- What you should do -
The line containing "The normalization rewrites" marks the end: write out exactly every line from the first line of the data below through that line, and only those.
◆ ◆ ◆ ◆
(* ===== verification/RouterSpec.v ===== *)
(** The document the OpenAPI router is built from: [RouterSpecJSON],
    [normalizeRouterSchemas] and [commonAnyOfType] of
    [openai/internal/profile/profile.go].

    The normalization rewrites the decoded document in place; a decoded document
    is a tree, so that it is a function here.  [SpecJSON] (decompressing the
    embedded document) and the probe of the OpenAPI library are arguments. *)
From S2P Require Import Prelude GoStrings JsonString Json Float64 Any Errors.

(** ** The normalization *)

(** The loop over [required]; [seen] is the set of names kept so far. *)
Fixpoint unique_required (seen : gset string) (required : list any) : list any :=
  match required with
  | [] => []
  | AString name :: required =>
      if bool_decide (name ∈ seen) then unique_required seen required
      else AString name :: unique_required ({[name]} ∪ seen) required
  | item :: required => item :: unique_required seen required
  end.

Definition normalize_required (typed : list (string * any)) : list (string * any) :=
  match map_get "required" typed with
  | Some (ASlice required) => map_set "required" (ASlice (unique_required ∅ required)) typed
  | _ => typed
  end.

(** One round of the loop over the two bounds. *)
Definition normalize_bound (bound exclusive : string) (typed : list (string * any))
    : list (string * any) :=
  match map_get exclusive typed with
  | Some (ABool false) => map_delete exclusive typed
  | Some (ABool true) =>
      match map_get bound typed with
      | Some (AFloat value) => map_delete bound (map_set exclusive (AFloat value) typed)
      | _ => typed
      end
  | _ => typed
  end.

Definition normalize_null (typed : list (string * any)) : list (string * any) :=
  match map_get "type" typed with
  | Some (AString schemaType) =>
      if bool_decide (schemaType = "null") then
        let typed := map_set "nullable" (ABool true) (map_delete "type" typed) in
        match map_get "enum" typed with
        | Some _ => typed
        | None => map_set "enum" (ASlice [ANil]) typed
        end
      else typed
  | _ => typed
  end.

(** The loop of [commonAnyOfType]. *)
Fixpoint common_type (common : string) (branches : list any) : option string :=
  match branches with
  | [] => Some common
  | AMap object :: branches =>
      match map_get "type" object with
      | Some (AString branchType) =>
          if bool_decide (branchType = "null") then None
          else if string_empty common then common_type branchType branches
          else if bool_decide (common = branchType) then common_type common branches
          else None
      | _ => None
      end
  | _ => None
  end.

Definition commonAnyOfType (value : option any) : option string :=
  match value with
  | Some (ASlice ((_ :: _) as branches)) => common_type "" branches
  | _ => None
  end.

Definition normalize_common (typed : list (string * any)) : list (string * any) :=
  match map_get "type" typed with
  | Some _ => typed
  | None =>
      match commonAnyOfType (map_get "anyOf" typed) with
      | Some commonType => map_set "type" (AString commonType) typed
      | None => typed
      end
  end.

(** The body of the map case, but for the recursion. *)
Definition normalize_node (native : bool) (typed : list (string * any)) : list (string * any) :=
  let typed := normalize_required typed in
  let typed := if native
    then normalize_bound "maximum" "exclusiveMaximum"
           (normalize_bound "minimum" "exclusiveMinimum" typed)
    else typed in
  let typed := if native then typed else normalize_null typed in
  normalize_common typed.

Fixpoint normalize (fuel : nat) (native : bool) (v : any) : any :=
  match fuel with
  | O => v
  | S fuel =>
      match v with
      | AMap typed =>
          AMap (List.map (λ kv, (kv.1, normalize fuel native kv.2)) (normalize_node native typed))
      | ASlice typed => ASlice (List.map (normalize fuel native) typed)
      | _ => v
      end
  end.

(** As deep as the document; [normalize_fuel] shows that more changes nothing. *)
Definition normalizeRouterSchemas (native : bool) (value : any) : any :=
  normalize (nesting value) native value.

Definition RouterSpecJSON (SpecJSON : result goerror string) (nativeOpenAPI31Supported : bool)
    : result goerror string :=
  raw ← SpecJSON;
  match parse raw ≫= any_of with
  | None => Err (Opaque "decode frozen OpenAPI document" [])
  | Some value => Ok (marshal_any (normalizeRouterSchemas nativeOpenAPI31Supported value))
  end.

(** ** The recursion is complete *)

Lemma nesting_child_slice v l : v ∈ l → nesting v < nesting (ASlice l).
Proof.
  intros Hin. simpl. apply le_n_S. revert Hin. induction l as [|w l IH]; [by intros ?%elem_of_nil|].
  simpl. intros [->|Hin]%elem_of_cons; [lia|]. specialize (IH Hin). lia.
Qed.

Lemma nesting_child_map kv m : kv ∈ m → nesting kv.2 < nesting (AMap m).
Proof.
  intros Hin. simpl. apply le_n_S. revert Hin. induction m as [|w m IH]; [by intros ?%elem_of_nil|].
  simpl. intros [->|Hin]%elem_of_cons; [lia|]. specialize (IH Hin). lia.
Qed.

Lemma unique_required_In seen required v : v ∈ unique_required seen required → v ∈ required.
Proof.
  revert seen. induction required as [|w required IH]; intros seen; [done|].
  simpl. rewrite elem_of_cons. repeat case_match; rewrite ?elem_of_cons; naive_solver.
Qed.

(** What a rewritten node may hold: the values it had, some of the required
    names, and constants. *)
Definition from_node (typed : list (string * any)) (v : any) : Prop :=
  v = ASlice [ANil] ∨ nesting v = 0 ∨ v ∈ typed.*2 ∨
  ∃ required, ASlice required ∈ typed.*2 ∧ v = ASlice (unique_required ∅ required).

Definition rewrites (f : list (string * any) → list (string * any)) : Prop :=
  ∀ m kv, kv ∈ f m → kv ∈ m ∨ kv.2 = ASlice [ANil] ∨ nesting kv.2 = 0.

Lemma normalize_bound_rewrites bound exclusive : rewrites (normalize_bound bound exclusive).
Proof.
  intros m kv. unfold normalize_bound. repeat case_match; try (by left).
  - by intros [[->|?]%map_set_In _]%map_delete_In; [right; right|left].
  - intros [? _]%map_delete_In. by left.
Qed.

Lemma normalize_null_rewrites : rewrites normalize_null.
Proof.
  intros m kv. unfold normalize_null. repeat case_match; try (by left).
  - intros [->|[? _]%map_delete_In]%map_set_In; [by right; right|by left].
  - intros [->|[->|[? _]%map_delete_In]%map_set_In]%map_set_In;
      [by right; left|by right; right|by left].
Qed.

Lemma normalize_common_rewrites : rewrites normalize_common.
Proof.
  intros m kv. unfold normalize_common. repeat case_match; try (by left).
  intros [->|?]%map_set_In; [by right; right|by left].
Qed.

Lemma normalize_node_children native m kv : kv ∈ normalize_node native m → from_node m kv.2.
Proof.
  assert (∀ kv, kv ∈ normalize_required m → from_node m kv.2) as Hreq.
  { clear. intros kv. unfold normalize_required, from_node.
    assert (kv ∈ m → kv.2 ∈ m.*2) as Hin by (intros ?; apply list_elem_of_fmap; eauto).
    destruct (map_get "required" m) as [[| | | |required|]|] eqn:Hg; auto.
    intros [->|?]%map_set_In; [|auto]. do 3 right. exists required. split; [|done].
    apply list_elem_of_fmap. exists ("required", ASlice required). split; [done|].
    by apply map_get_In. }
  unfold normalize_node. intros H.
  assert (∀ f m', rewrites f → (∀ kv, kv ∈ m' → from_node m kv.2) →
    ∀ kv, kv ∈ f m' → from_node m kv.2) as Hstep.
  { intros f m' Hf Hm' kv' Hin. destruct (Hf _ _ Hin) as [?|[?|?]]; [auto|by left|by right; left]. }
  revert kv H. apply Hstep; [apply normalize_common_rewrites|]. destruct native.
  - apply Hstep; [apply normalize_bound_rewrites|]. by apply Hstep; [apply normalize_bound_rewrites|].
  - by apply Hstep; [apply normalize_null_rewrites|].
Qed.

Lemma from_node_nesting m v :
  from_node m v → v = ASlice [ANil] ∨ S (nesting v) ≤ nesting (AMap m).
Proof.
  intros [->|[H|[Hin|(required & Hin & ->)]]]; [by left|right..].
  - simpl. lia.
  - apply list_elem_of_fmap in Hin as (kv & -> & Hin). by apply nesting_child_map in Hin.
  - apply list_elem_of_fmap in Hin as (kv & Heq & Hin). apply nesting_child_map in Hin.
    rewrite <- Heq in Hin. eapply Nat.le_trans; [|exact Hin]. apply le_n_S. simpl. apply le_n_S.
    apply list_max_le, Forall_forall. intros x. rewrite list_elem_of_In, in_map_iff.
    intros (v & <- & Hv%list_elem_of_In%unique_required_In).
    apply nesting_child_slice in Hv. simpl in Hv. lia.
Qed.

(** Past the nesting of the document, fuel changes nothing. *)
Lemma normalize_fuel native fuel v :
  nesting v ≤ fuel → normalize fuel native v = normalizeRouterSchemas native v.
Proof.
  unfold normalizeRouterSchemas. remember (nesting v) as n eqn:Hn. revert fuel v Hn.
  induction n as [n IH] using lt_wf_ind. intros fuel v -> Hf.
  destruct v as [| | | |l|m]; [by destruct fuel..| |].
  - destruct fuel as [|fuel]; [simpl in Hf; lia|]. cbn [nesting normalize]. f_equal.
    apply map_ext_in. intros v Hv%list_elem_of_In%nesting_child_slice.
    simpl in Hf, Hv. rewrite (IH (nesting v)) by (simpl; lia || done).
    symmetry. apply (IH (nesting v)); [simpl; lia|done|lia].
  - destruct fuel as [|fuel]; [simpl in Hf; lia|]. cbn [nesting normalize]. f_equal.
    apply map_ext_in. intros kv Hkv%list_elem_of_In%normalize_node_children%from_node_nesting.
    f_equal. destruct Hkv as [->|Hkv].
    + destruct fuel as [|[|fuel]], (list_max _) as [|[|k]]; reflexivity.
    + simpl in Hf, Hkv. rewrite (IH (nesting kv.2)) by (simpl; lia || done).
      symmetry. apply (IH (nesting kv.2)); [simpl; lia|done|lia].
Qed.

(** The recursion of the source. *)
Lemma normalize_map native m :
  normalizeRouterSchemas native (AMap m) =
    AMap (List.map (λ kv, (kv.1, normalizeRouterSchemas native kv.2)) (normalize_node native m)).
Proof.
  unfold normalizeRouterSchemas at 1. cbn [nesting normalize]. f_equal. apply map_ext_in.
  intros kv Hkv%list_elem_of_In%normalize_node_children%from_node_nesting. f_equal.
  destruct Hkv as [->|Hkv].
  - by destruct (list_max _) as [|[|k]].
  - apply normalize_fuel. simpl in Hkv. lia.
Qed.

Lemma normalize_slice native l :
  normalizeRouterSchemas native (ASlice l) = ASlice (List.map (normalizeRouterSchemas native) l).
Proof.
  unfold normalizeRouterSchemas at 1. cbn [nesting normalize]. f_equal. apply map_ext_in.
  intros v Hv%list_elem_of_In%nesting_child_slice. apply normalize_fuel. simpl in Hv. lia.
Qed.
Lemma normalize_common_preserves m : sorted_map m → preserves normalize_common m.
Proof.
  intros Hm. unfold preserves, normalize_common.
  destruct (map_get "type" m) as [|] eqn:Ht; [done|].
  destruct (commonAnyOfType (map_get "anyOf" m)) as [t|] eqn:Hc; [|done].
  split; [by apply map_set_sorted|]. intros other x.
  rewrite valid_add by (done || unfold bound_keys; set_solver).
  destruct (valid other (AMap m) x) eqn:Hv; [|by rewrite andb_false_r]. rewrite andb_true_r.
  unfold commonAnyOfType in Hc. destruct (map_get "anyOf" m) as [[| | | |branches|]|] eqn:Hg; try done.
  rewrite (valid_delete other "anyOf"), Hg in Hv by (done || unfold bound_keys; set_solver).
  apply andb_true_iff in Hv as [Hv _]. simpl in Hv. apply existsb_exists in Hv as (b & Hb & Hv).
  assert (common_type "" branches = Some t) as Hct by by destruct branches.
  destruct (proj2 (common_type_sound _ _ _ Hct) b) as (object & bt & -> & Hgb & Hbt);
    [by apply list_elem_of_In|].
  pose proof (valid_type _ _ _ _ Hgb Hv) as Hty. destruct Hbt as [->| ->]; [done|].
  by rewrite has_type_empty in Hty.
Qed.

(** *** The whole node *)

Lemma normalize_null_enum m :
  null_enum m = true → null_enum (normalize_required m) = true.
Proof.
  unfold null_enum, normalize_required. intros H.
  repeat case_match; simplify_eq; rewrite ?map_get_set in *; simplify_eq/=; done.
Qed.

Lemma normalize_node_preserves native m :
  sorted_map m → native || null_enum m = true → preserves (normalize_node native) m.
Proof.
  intros Hm He. unfold normalize_node.
  assert (∀ f m', preserves f m' → (∀ other x, valid other (AMap m') x = valid other (AMap m) x) →
    preserves f m' ∧ ∀ other x, valid other (AMap (f m')) x = valid other (AMap m) x) as Hstep.
  { intros f m' [Hs Hf] Hm'. split; [done|]. intros other x. by rewrite Hf. }
  destruct (normalize_required_preserves m Hm) as [Hs1 H1].
  destruct native.
  - destruct (Hstep _ _ (normalize_bound_preserves "minimum" "exclusiveMinimum" _
      ltac:(unfold rounds; set_solver) Hs1) H1) as [[Hs2 _] H2].
    destruct (Hstep _ _ (normalize_bound_preserves "maximum" "exclusiveMaximum" _
      ltac:(unfold rounds; set_solver) Hs2) H2) as [[Hs3 _] H3].
    destruct (Hstep _ _ (normalize_common_preserves _ Hs3) H3) as [[Hs4 _] H4]. by split.
  - simpl in He. destruct (Hstep _ _ (normalize_null_preserves _ Hs1 (normalize_null_enum _ He)) H1)
      as [[Hs2 _] H2].
    destruct (Hstep _ _ (normalize_common_preserves _ Hs2) H2) as [[Hs3 _] H3]. by split.
Qed.
(* ===== verification/RestErrors.v ===== *)
(** Error responses of the REST handler: [openai/internal/rest/errors.go]. *)
From S2P Require Import Prelude GoStrings GoHttp Errors Services Backend JsonString Json World.

Definition errorStatus (err : backend_error) : Z :=
  let kind := err_Kind err in
  if bool_decide (kind = ErrorInvalid) then 400
  else if bool_decide (kind = ErrorUnauthorized) then 401
  else if bool_decide (kind = ErrorForbidden) then 403
  else if bool_decide (kind = ErrorNotFound) then 404
  else if bool_decide (kind = ErrorConflict) then 409
  else if bool_decide (kind = ErrorRateLimit) then 429
  else if bool_decide (kind = ErrorUnsupported) then 501
  else if bool_decide (kind = ErrorTimeout) then 408
  else if bool_decide (kind = ErrorCanceled) then 499
  else if bool_decide (kind = ErrorUnavailable) then 503
  else 500.

(** [type errorObject struct], a nil [*string] being [None]. *)
Record errorObject := mkErrorObject {
  eo_Message : string;
  eo_Type : ErrorKind;
  eo_Param : option string;
  eo_Code : option string }.

(** [json.NewEncoder(writer).Encode(errorEnvelope{Error: ...})]: the members
    in field order, with a final newline. *)
Definition encode_envelope (e : errorObject) : string :=
  let opt o := match o with Some s => marshal_string s | None => marshal_nil end in
  marshal_object [("error", marshal_object
    [ ("message", marshal_string (eo_Message e));
      ("type", marshal_string (eo_Type e));
      ("param", opt (eo_Param e));
      ("code", opt (eo_Code e)) ])] +:+ str1 LF.

Definition nonempty (s : string) : option string :=
  if string_empty s then None else Some s.

(** The defaults [writeErrorStatus] stores into the error it is given. *)
Definition fill_defaults (e : backend_error) : backend_error :=
  mkError (if string_empty (err_Kind e) then ErrorInternal else err_Kind e)
    (err_Code e) (err_Param e)
    (if string_empty (err_Message e) then "The request could not be completed." else err_Message e)
    (err_RetryAfter e) (err_Cause e).

(** [writeErrorStatus] stores the defaults into the error it was given, which a
    backend may still hold; the copy here is the value it answers with, and an
    error that was stored into before is answered in the same way
    ([fill_defaults_again]). *)
Definition writeErrorStatus (requestID : string) (status : Z) (e : backend_error) : M () :=
  let e := fill_defaults e in
  let code := nonempty (err_Code e) in
  let param := nonempty (err_Param e) in
  (if (0 <? err_RetryAfter e)%Z
   then modify_header (header_set "Retry-After" (Itoa (err_RetryAfter e)))
   else mret ());;
  modify_header (header_set "Content-Type" "application/json");;
  modify_header (header_set "X-Request-Id" requestID);;
  WriteHeader status;;
  _ ← Write (encode_envelope (mkErrorObject (err_Message e) (err_Kind e) param code));
  mret ().

Definition writeError (requestID : string) (e : backend_error) : M () :=
  writeErrorStatus requestID (errorStatus e) e.

(** A nil [*backend.Error] found by [errors.As] is dereferenced by
    [errorStatus]. *)
Definition writeBackendError (requestID : string) (err : goerror) : M () :=
  match as_backend err with
  | None => writeError requestID
      (simple_error ErrorInternal "The server encountered an internal error.")
  | Some None => panic
  | Some (Some e) => writeError requestID e
  end.
Lemma sse_frames_app es es' : sse_frames (es ++ es') = sse_frames es +:+ sse_frames es'.
Proof. induction es as [|e es IH]; [done|]. simpl. by rewrite IH, app_assoc_str. Qed.

(** The loop, once the header is out: it only writes frames in order and
    flushes; what it wrote is a prefix of the frames of the events received,
    and all of them while it still waits, which it does only when the stream
    has not ended. *)
Lemma sse_loop_spec tape w st :
  rw_status (w_rw w) = Some st →
  ∃ n written rest w',
    (sse_loop tape w = Return () w' ∨
     sse_loop tape w = Blocked w' ∧ tape_ends tape = false ∧ rest = "") ∧
    w_trace w' = w_trace w ++ replicate n ActFlush ∧
    rw_body (w_rw w') = rw_body (w_rw w) +:+ written ∧
    rw_status (w_rw w') = Some st ∧ rw_sent (w_rw w') = rw_sent (w_rw w) ∧
    sse_frames (tape_events tape) = written +:+ rest.
Proof.
  revert w. induction tape as [|[|e|] tape IH]; intros w Hst; simpl.
  - exists 0, "", "", w. rewrite app_nil_r, app_nil_r_str. split_and!; auto.
  - exists 0, "", "", w. rewrite app_nil_r, app_nil_r_str. split_and!; auto.
  - destruct (write_rw_committed (sse_frame e) _ _ Hst)
      as (failed & taken & rest & rw' & Hw & Hd & Hfull & Hb & Hs & Hsent & _).
    unfold mbind, M_bind, Write, with_rw. rewrite Hw. destruct failed.
    + exists 0, taken, (rest +:+ sse_frames (tape_events tape)). eexists.
      split; [left; reflexivity|]. simpl. rewrite app_nil_r, Hd, app_assoc_str. split_and!; auto.
    + rewrite (Hfull eq_refl), app_nil_r_str in Hd. subst taken. simpl.
      edestruct (IH (mkWorld rw' (w_trace w ++ [ActFlush])))
        as (n & written & rest' & w' & Hloop & Ht & Hb' & Hs' & Hsent' & Hr); [done|].
      exists (S n), (sse_frame e +:+ written), rest', w'. split; [exact Hloop|]. simpl in *.
      rewrite Ht, Hb', Hsent', Hb, Hr, !app_assoc_str, <- (assoc_L (++)). split_and!; auto.
  - exists 0, "", "", w. rewrite app_nil_r, app_nil_r_str. split_and!; auto.
Qed.


Lemma es_split_cr l rest :
  clean l = true → match rest with String c _ => c ≠ LF | "" => False end →
  es_split (l +:+ String CR rest) = l :: es_split rest.
Proof.
  unfold clean, free_of. intros Hc Hlf. induction l as [|d l IH].
  - rewrite app_nil_l_str. destruct rest as [|c rest]; [done|].
    change (es_split (String CR (String c rest))) with
      (if bool_decide (c = LF) then "" :: es_split rest else "" :: es_split (String c rest)).
    by rewrite bool_decide_false.
  - rewrite app_cons_str. simpl in Hc.
    apply andb_true_iff in Hc as [[H1 H2]%andb_true_iff [H3 H4]%andb_true_iff].
    specialize (IH ltac:(by rewrite H2, H4)). apply negb_true_iff in H1, H3.
    cbn [es_split]. by rewrite H1, H3, IH.
Qed.
(* ===== verification/ProfileData.v ===== *)
(** The frozen profile: the two tables of
    [openai/internal/profile/profile.gen.go], entry by entry, and the types of
    their entries ([openai/internal/profile/profile.go]).

    The operation table is cut in two only to keep the terms small;
    [Operations] is their concatenation.  [compressedSpecBase64] is data for
    the OpenAPI library and is not represented. *)
From S2P Require Import Prelude.

Record Operation := mkOperation {
  op_Method : string;
  op_Path : string;
  op_ID : string;
  op_Capability : string;
  op_RequestMedia : list string;
  op_ResponseMedia : list string;
  op_SuccessStatus : Z }.

(** [profile.Event]: one direction-specific WebSocket discriminator. *)
Record ProfileEvent := mkProfileEvent {
  pe_Surface : string;
  pe_Direction : string;
  pe_Type : string }.

#[export] Instance Operation_eq_dec : EqDecision Operation.
Proof. solve_decision. Defined.
#[export] Instance ProfileEvent_eq_dec : EqDecision ProfileEvent.
Proof. solve_decision. Defined.

Definition SpecPathCount : Z := 182.
Definition SpecOperationCount : Z := 288.
(* ===== verification/Options.v ===== *)
(** The options and the credential handling of the OpenAI handler:
    [openai/options.go], [openai/auth.go], and from [openai/handler.go] the
    option loop of [NewHandler], the [Authenticate] closure,
    [credentialFromRequest] and [isWebSocket]. *)
From S2P Require Import Prelude GoStrings GoHttp Errors Services RestHandler.

(** ** path.Clean *)

(** One element of the path against the elements kept so far, last first. *)
Definition clean_element (rooted : bool) (kept : list string) (element : string) : list string :=
  if string_empty element || bool_decide (element = ".") then kept
  else if bool_decide (element = "..") then
    match kept with
    | last :: kept' =>
        if bool_decide (last = "..") then ".." :: kept else kept'
    | [] => if rooted then [] else [".."]
    end
  else element :: kept.

Definition SLASH : ascii := "/"%char.

Definition Clean (path : string) : string :=
  if string_empty path then "." else
  let rooted := HasPrefix path "/" in
  let kept := reverse (foldl (clean_element rooted) [] (Split SLASH path)) in
  if rooted then "/" +:+ Join kept "/"
  else match kept with [] => "." | _ => Join kept "/" end.

(** ** Credentials *)

Record Credential := mkCredential {
  Token : string;
  Source : string;
  cred_RequestID : string }.

Record Principal := mkPrincipal { principal_ID : string }.

(** [Authenticator] *)
Definition AuthenticateFunc := Credential → result goerror Principal.

(** The loop over the offered subprotocols. *)
Definition subprotocol_prefix : string := "openai-insecure-api-key.".

Fixpoint first_subprotocol (candidates : list string) : option string :=
  match candidates with
  | [] => None
  | candidate :: candidates =>
      match CutPrefix (TrimSpace candidate) subprotocol_prefix with
      | Some after => Some after
      | None => first_subprotocol candidates
      end
  end.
◆ ◆ ◆ ◆
- Task result -
(* ===== verification/RouterSpec.v ===== *)
(** The document the OpenAPI router is built from: [RouterSpecJSON],
    [normalizeRouterSchemas] and [commonAnyOfType] of
    [openai/internal/profile/profile.go].

    The normalization rewrites the decoded document in place; a decoded document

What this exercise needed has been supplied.